TO DO
The lines from the start of the records below through the line containing "Theorem X12_click_is_200_frames (Math_sin" are to be copied exactly, both ends included, with nothing added.

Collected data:
(** X12. A click is 200 frames long.  With the metronome on and the
    envelope just loaded by a beat (3000), the click loop writes each of
    the first 200 frames it is given and none after: a block of 200 frames
    or more is rendered as one of 200, the envelope is then 0, and after
    fewer frames it is still above 0, so that the click goes on in the
    next block.  In the mix, frame t of the block, for t below 200, gets
    the click sample sin(envelope * clickFreq) * clickAmp added on every
    channel, the envelope of frame t being 3000 - 15 t; the frames from 200
    on, the frames beyond the block and the visualization outputs are left
    as they were. *)
Theorem X12_click_is_200_frames (Math_sin : float → float)
    (s : MainProcessor) (outputs : list (list (list float))) :
  isMetronomeEnabled s = true →
  metronomePhase s = 3000%float →
  (∀ n : nat,
     metronomeStage Math_sin (200 + n) s outputs
     = metronomeStage Math_sin 200 s outputs) ∧
  metronomePhase (metronomeStage Math_sin 200 s outputs).1 = 0%float ∧
  (∀ k : nat,
     k < 200 →
     PrimFloat.ltb 0 (metronomePhase (metronomeStage Math_sin k s outputs).1)
     = true) ∧
  (∀ a b : nat,
     metronomeStage Math_sin (a + b) s outputs
     = metronomeLoop Math_sin b a
         (metronomeStage Math_sin a s outputs).1
         (metronomeStage Math_sin a s outputs).2) ∧
  (∀ (n ch t : nat) (y : float),
     t < n → t < 200 →
     frameAt outputs 0 ch t = Some y →
     frameAt (metronomeStage Math_sin n s outputs).2 0 ch t
     = Some (fround
               (PrimFloat.add y
                  (PrimFloat.mul
                     (Math_sin
                        (PrimFloat.mul
                           (PrimFloat.sub 3000
                              (PrimFloat.mul 15 (Number_of_nat t)))
                           (clickFreq s)))
                     (clickAmp s))))) ∧
  (∀ n ch t : nat,
     n ≤ t ∨ 200 ≤ t →
     frameAt (metronomeStage Math_sin n s outputs).2 0 ch t
     = frameAt outputs 0 ch t) ∧
  (∀ n j : nat,
     j ≠ 0 → (metronomeStage Math_sin n s outputs).2 !! j = outputs !! j).
Proof.
  intros He Hp.
  assert (Hst : ∀ n, metronomeStage Math_sin n s outputs
                     = metronomeLoop Math_sin n 0 s outputs).
  { intros n. unfold metronomeStage. rewrite He, Hp. reflexivity. }
  assert (H200 : metronomePhase (metronomeLoop Math_sin 200 0 s outputs).1
                 = 0%float).
  { rewrite metronomeLoop_envelope, Hp. vm_compute. reflexivity. }
  assert (Hlin : ∀ t, t ≤ 200 →
                      envelopeAfter t 3000
                      = PrimFloat.sub 3000
                          (PrimFloat.mul 15 (Number_of_nat t))).
  { intros t Ht.
    assert (Hall : forallb
                     (fun j =>
                        PrimFloat.Leibniz.eqb (envelopeAfter j 3000)
                          (PrimFloat.sub 3000
                             (PrimFloat.mul 15 (Number_of_nat j))))
                     (seq 0 201) = true) by (vm_compute; reflexivity).
    rewrite forallb_forall in Hall.
    apply FloatAxioms.Leibniz.eqb_spec, Hall, in_seq. lia. }
  assert (Hpos : ∀ t, t < 200 → PrimFloat.ltb 0 (envelopeAfter t 3000) = true).
  { intros t Ht.
    assert (Hall : forallb (fun j => PrimFloat.ltb 0 (envelopeAfter j 3000))
                     (seq 0 200) = true) by (vm_compute; reflexivity).
    rewrite forallb_forall in Hall. apply Hall. apply in_seq. lia. }
  assert (Hend : ∀ t, 200 ≤ t →
                      PrimFloat.ltb 0 (envelopeAfter t 3000) = false).
  { intros t Ht. replace t with (200 + (t - 200)) by lia.
    rewrite envelopeAfter_add.
    assert (H0 : envelopeAfter 200 3000 = 0%float) by (vm_compute; reflexivity).
    rewrite H0, envelopeAfter_over by reflexivity. reflexivity. }
  split; [|split; [|split; [|split; [|split; [|split]]]]].
  - intros n. rewrite !Hst, metronomeLoop_add.
    rewrite metronomeLoop_over by (rewrite H200; reflexivity).
    destruct (metronomeLoop Math_sin 200 0 s outputs). reflexivity.
  - rewrite Hst. exact H200.
  - intros k Hk. rewrite Hst, metronomeLoop_envelope, Hp.
    assert (Hall : forallb (fun j => PrimFloat.ltb 0 (envelopeAfter j 3000))
                     (seq 0 200) = true) by (vm_compute; reflexivity).
    rewrite forallb_forall in Hall. apply Hall. apply in_seq. lia.
  - intros a b. rewrite !Hst. apply metronomeLoop_add.
  - intros n ch t y Hn Ht Hy.
    rewrite Hst, metronomeLoop_frameAt, Hy, Hp.
    cbn [fmap option_fmap option_map].
    rewrite decide_True by lia. rewrite Nat.sub_0_r.
    rewrite (Hpos t Ht), (Hlin t) by lia. reflexivity.
  - intros n ch t Ht.
    rewrite Hst, metronomeLoop_frameAt, Hp.
    destruct (frameAt outputs 0 ch t) as [y|]; [|reflexivity].
    cbn [fmap option_fmap option_map]. f_equal.
    destruct (decide (0 ≤ t < 0 + n)) as [Hin|]; [|reflexivity].
    rewrite Nat.sub_0_r, Hend by lia. reflexivity.
  - intros n j Hj. apply metronomeStage_outputs, Hj.
Qed.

TASK ANSWER
(** X12. A click is 200 frames long.  With the metronome on and the
    envelope just loaded by a beat (3000), the click loop writes each of
    the first 200 frames it is given and none after: a block of 200 frames
    or more is rendered as one of 200, the envelope is then 0, and after
    fewer frames it is still above 0, so that the click goes on in the
    next block.  In the mix, frame t of the block, for t below 200, gets
    the click sample sin(envelope * clickFreq) * clickAmp added on every
    channel, the envelope of frame t being 3000 - 15 t; the frames from 200
    on, the frames beyond the block and the visualization outputs are left
    as they were. *)
Theorem X12_click_is_200_frames (Math_sin : float → float)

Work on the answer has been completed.